▸ **INSTRUCTIONS FOR THE TASK**: Once you have read the data below, print all of it exactly.
··· EXTRACTED RECORDS
Section projection.
Context {D : Type} `{HR : !RowIds} `{HF : !FrameText} `{HW : !JsonText}.
Implicit Types (d : NodeDb D) (conn : NConn D).
Abbreviation Serve := (@Serve D).

(** ** Points *)

Record PointCols : Type := mkPointCols {
  pc_point_iri : string;
  pc_kind : string;
  pc_label : option string;
  pc_icon : option string;
  pc_role : option string;
  pc_projects_path : option string;
  pc_modulation : option string;
  pc_signal : option string;
  pc_params_order : option string;
  pc_fields : option string;
  pc_signal_template : option string;
  pc_fires : option string;
  pc_resource : option string
}.

(** The well-known point of every root projection. *)
Definition projection_changed_point : Point :=
  mkPoint PROJECTION_CHANGED Sympathetic (Some "projection changed") None None None None [] None None [] None None.

Definition parse_kind (kind : string) : PointKind :=
  if bool_decide (kind = "excitable") then Excitable
  else if bool_decide (kind = "radiant") then Radiant
  else if bool_decide (kind = "sympathetic") then Sympathetic
  else if bool_decide (kind = "bare") then Bare
  else if contains_char ":"%char kind then Other kind
  else Bare.

Definition parse_string_array (raw : option string) : list string :=
  match raw with
  | Some raw => default [] (json_strings raw)
  | None => []
  end.

Definition expand_datatype (s : string) : string :=
  match RustStd.strip_prefix "xsd:" s with
  | Some local => XSD_NS +:+ local
  | None => if contains_char ":"%char s then s else XSD_NS +:+ s
  end.

Definition parse_field (item : Json) : option PointField :=
  match as_object item with
  | None => None
  | Some obj =>
      match json_get "name" obj with
      | Some name =>
          match as_str name with
          | Some name =>
              Some (mkPointField name
                      (expand_datatype <$> (match json_get "datatype" obj with Some v => as_str v | None => None end))
                      (default false (match json_get "required" obj with Some v => as_bool v | None => None end))
                      (match json_get "default" obj with Some v => json_to_value v | None => None end)
                      (match json_get "one_of" obj with
                       | Some v => match as_array v with Some a => omap json_to_value a | None => [] end
                       | None => []
                       end)
                      (match json_get "hint" obj with Some v => as_str v | None => None end))
          | None => None
          end
      | None => None
      end
  end.

Definition parse_fields (raw : option string) : list PointField :=
  match raw with
  | None => []
  | Some raw => match json_value raw with
                | Some (JArray items) => omap parse_field items
                | _ => []
                end
  end.

Definition row_to_point (row : PointCols) : Point :=
  mkPoint (pc_point_iri row) (parse_kind (pc_kind row)) (pc_label row) None (pc_icon row) (pc_role row)
    (pc_projects_path row) (parse_fields (pc_fields row)) (pc_modulation row) (pc_signal row)
    (parse_string_array (pc_params_order row)) (pc_signal_template row) (pc_fires row).

(** ** Who may see a point *)

Definition actions_for_kind (kind : string) : list string :=
  if bool_decide (kind = "excitable") then ["write"]
  else if bool_decide (kind = "sympathetic") then ["entrain"; "read"]
  else ["read"].

(** The action of a modulation that goes with its own gate. *)
Definition gated_action (name : string) (modulation : option string) : list string :=
  match modulation with
  | Some m => if mod_matches name m then [name] else []
  | None => []
  end.

Definition visible_actions (kind : string) (modulation : option string) : list string :=
  actions_for_kind kind ++ gated_action "chat" modulation ++ gated_action "media" modulation
    ++ gated_action "audio-duplex" modulation.

Definition allow_row (peer action resource : string) (row : PolicyRow) : bool :=
  cell_is (po_effect row) "allow" && cell_is (po_action row) action &&
  (cell_is (po_table row) resource || cell_is (po_table row) "*") &&
  (cell_is (po_peer row) peer || cell_is (po_peer row) "*").

Definition count_allows (peer action resource : string) d : result SqlError Z :=
  let? rows := nneed "_policy" (db_policy (nd_auth d)) in
  Ok (zlen (base.filter (fun r => allow_row peer action resource r = true) rows)).

Fixpoint any_allowed (peer resource : string) (actions : list string) : Eff (NConn D) SqlError bool :=
  match actions with
  | [] => eret false
  | action :: actions' =>
      let* n := nquery (count_allows peer action resource) in
      if 0 <? n then eret true else any_allowed peer resource actions'
  end.

Definition visible (peer kind : string) (modulation resource : option string) : Eff (NConn D) SqlError bool :=
  match resource with
  | None => eret true
  | Some resource => any_allowed peer resource (visible_actions kind modulation)
  end.

(** ** The projection *)

Inductive ProjectionOutcome : Type := UnknownPath | Built (p : Projection).

Definition read_point (entry : string * PointRow) : result SqlError PointCols :=
  let '(iri, r) := entry in
  map_err sql_failure
    (let? kind := get_string (pr_kind r) in
     let? label := get_opt_string (pr_label r) in
     let? icon := get_opt_string (pr_icon r) in
     let? role := get_opt_string (pr_role r) in
     let? projects_path := get_opt_string (pr_projects_path r) in
     let? modulation := get_opt_string (pr_modulation r) in
     let? signal := get_opt_string (pr_signal r) in
     let? params_order := get_opt_string (pr_params_order r) in
     let? fields := get_opt_string (pr_fields r) in
     let? signal_template := get_opt_string (pr_signal_template r) in
     let? fires := get_opt_string (pr_fires r) in
     let? resource := get_opt_string (pr_resource r) in
     Ok (mkPointCols iri kind label icon role projects_path modulation signal params_order fields signal_template fires resource)).

(** [ORDER BY ord, point_iri]. *)
Definition point_le (e1 e2 : string * PointRow) : Prop :=
  pr_ord (snd e1) < pr_ord (snd e2) \/ (pr_ord (snd e1) = pr_ord (snd e2) /\ String.le (fst e1) (fst e2)).
#[export] Instance point_le_dec (e1 e2 : string * PointRow) : base.Decision (point_le e1 e2).
Proof. unfold point_le. apply _. Defined.

Definition on_path (path : string) (entry : string * PointRow) : Prop := cell_is (pr_path (snd entry)) path = true.
#[export] Instance on_path_dec (path : string) (entry : string * PointRow) : base.Decision (on_path path entry).
Proof. unfold on_path. apply _. Defined.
······
▸ **TASK SOLUTION**:
Section projection.
Context {D : Type} `{HR : !RowIds} `{HF : !FrameText} `{HW : !JsonText}.
Implicit Types (d : NodeDb D) (conn : NConn D).
Abbreviation Serve := (@Serve D).

(** ** Points *)

Record PointCols : Type := mkPointCols {
  pc_point_iri : string;
  pc_kind : string;
  pc_label : option string;
  pc_icon : option string;
  pc_role : option string;
  pc_projects_path : option string;
  pc_modulation : option string;
  pc_signal : option string;
  pc_params_order : option string;
  pc_fields : option string;
  pc_signal_template : option string;
  pc_fires : option string;
  pc_resource : option string
}.

(** The well-known point of every root projection. *)
Definition projection_changed_point : Point :=
  mkPoint PROJECTION_CHANGED Sympathetic (Some "projection changed") None None None None [] None None [] None None.

Definition parse_kind (kind : string) : PointKind :=
  if bool_decide (kind = "excitable") then Excitable
  else if bool_decide (kind = "radiant") then Radiant
  else if bool_decide (kind = "sympathetic") then Sympathetic
  else if bool_decide (kind = "bare") then Bare
  else if contains_char ":"%char kind then Other kind
  else Bare.

Definition parse_string_array (raw : option string) : list string :=
  match raw with
  | Some raw => default [] (json_strings raw)
  | None => []
  end.

Definition expand_datatype (s : string) : string :=
  match RustStd.strip_prefix "xsd:" s with
  | Some local => XSD_NS +:+ local
  | None => if contains_char ":"%char s then s else XSD_NS +:+ s
  end.

Definition parse_field (item : Json) : option PointField :=
  match as_object item with
  | None => None
  | Some obj =>
      match json_get "name" obj with
      | Some name =>
          match as_str name with
          | Some name =>
              Some (mkPointField name
                      (expand_datatype <$> (match json_get "datatype" obj with Some v => as_str v | None => None end))
                      (default false (match json_get "required" obj with Some v => as_bool v | None => None end))
                      (match json_get "default" obj with Some v => json_to_value v | None => None end)
                      (match json_get "one_of" obj with
                       | Some v => match as_array v with Some a => omap json_to_value a | None => [] end
                       | None => []
                       end)
                      (match json_get "hint" obj with Some v => as_str v | None => None end))
          | None => None
          end
      | None => None
      end
  end.

Definition parse_fields (raw : option string) : list PointField :=
  match raw with
  | None => []
  | Some raw => match json_value raw with
                | Some (JArray items) => omap parse_field items
                | _ => []
                end
  end.

Definition row_to_point (row : PointCols) : Point :=
  mkPoint (pc_point_iri row) (parse_kind (pc_kind row)) (pc_label row) None (pc_icon row) (pc_role row)
    (pc_projects_path row) (parse_fields (pc_fields row)) (pc_modulation row) (pc_signal row)
    (parse_string_array (pc_params_order row)) (pc_signal_template row) (pc_fires row).

(** ** Who may see a point *)

Definition actions_for_kind (kind : string) : list string :=
  if bool_decide (kind = "excitable") then ["write"]
  else if bool_decide (kind = "sympathetic") then ["entrain"; "read"]
  else ["read"].

(** The action of a modulation that goes with its own gate. *)
Definition gated_action (name : string) (modulation : option string) : list string :=
  match modulation with
  | Some m => if mod_matches name m then [name] else []
  | None => []
  end.

Definition visible_actions (kind : string) (modulation : option string) : list string :=
  actions_for_kind kind ++ gated_action "chat" modulation ++ gated_action "media" modulation
    ++ gated_action "audio-duplex" modulation.

Definition allow_row (peer action resource : string) (row : PolicyRow) : bool :=
  cell_is (po_effect row) "allow" && cell_is (po_action row) action &&
  (cell_is (po_table row) resource || cell_is (po_table row) "*") &&
  (cell_is (po_peer row) peer || cell_is (po_peer row) "*").

Definition count_allows (peer action resource : string) d : result SqlError Z :=
  let? rows := nneed "_policy" (db_policy (nd_auth d)) in
  Ok (zlen (base.filter (fun r => allow_row peer action resource r = true) rows)).

Fixpoint any_allowed (peer resource : string) (actions : list string) : Eff (NConn D) SqlError bool :=
  match actions with
  | [] => eret false
  | action :: actions' =>
      let* n := nquery (count_allows peer action resource) in
      if 0 <? n then eret true else any_allowed peer resource actions'
  end.

Definition visible (peer kind : string) (modulation resource : option string) : Eff (NConn D) SqlError bool :=
  match resource with
  | None => eret true
  | Some resource => any_allowed peer resource (visible_actions kind modulation)
  end.

(** ** The projection *)

Inductive ProjectionOutcome : Type := UnknownPath | Built (p : Projection).

Definition read_point (entry : string * PointRow) : result SqlError PointCols :=
  let '(iri, r) := entry in
  map_err sql_failure
    (let? kind := get_string (pr_kind r) in
     let? label := get_opt_string (pr_label r) in
     let? icon := get_opt_string (pr_icon r) in
     let? role := get_opt_string (pr_role r) in
     let? projects_path := get_opt_string (pr_projects_path r) in
     let? modulation := get_opt_string (pr_modulation r) in
     let? signal := get_opt_string (pr_signal r) in
     let? params_order := get_opt_string (pr_params_order r) in
     let? fields := get_opt_string (pr_fields r) in
     let? signal_template := get_opt_string (pr_signal_template r) in
     let? fires := get_opt_string (pr_fires r) in
     let? resource := get_opt_string (pr_resource r) in
     Ok (mkPointCols iri kind label icon role projects_path modulation signal params_order fields signal_template fires resource)).

(** [ORDER BY ord, point_iri]. *)
Definition point_le (e1 e2 : string * PointRow) : Prop :=
  pr_ord (snd e1) < pr_ord (snd e2) \/ (pr_ord (snd e1) = pr_ord (snd e2) /\ String.le (fst e1) (fst e2)).
#[export] Instance point_le_dec (e1 e2 : string * PointRow) : base.Decision (point_le e1 e2).
Proof. unfold point_le. apply _. Defined.

Definition on_path (path : string) (entry : string * PointRow) : Prop := cell_is (pr_path (snd entry)) path = true.
#[export] Instance on_path_dec (path : string) (entry : string * PointRow) : base.Decision (on_path path entry).
Proof. unfold on_path. apply _. Defined.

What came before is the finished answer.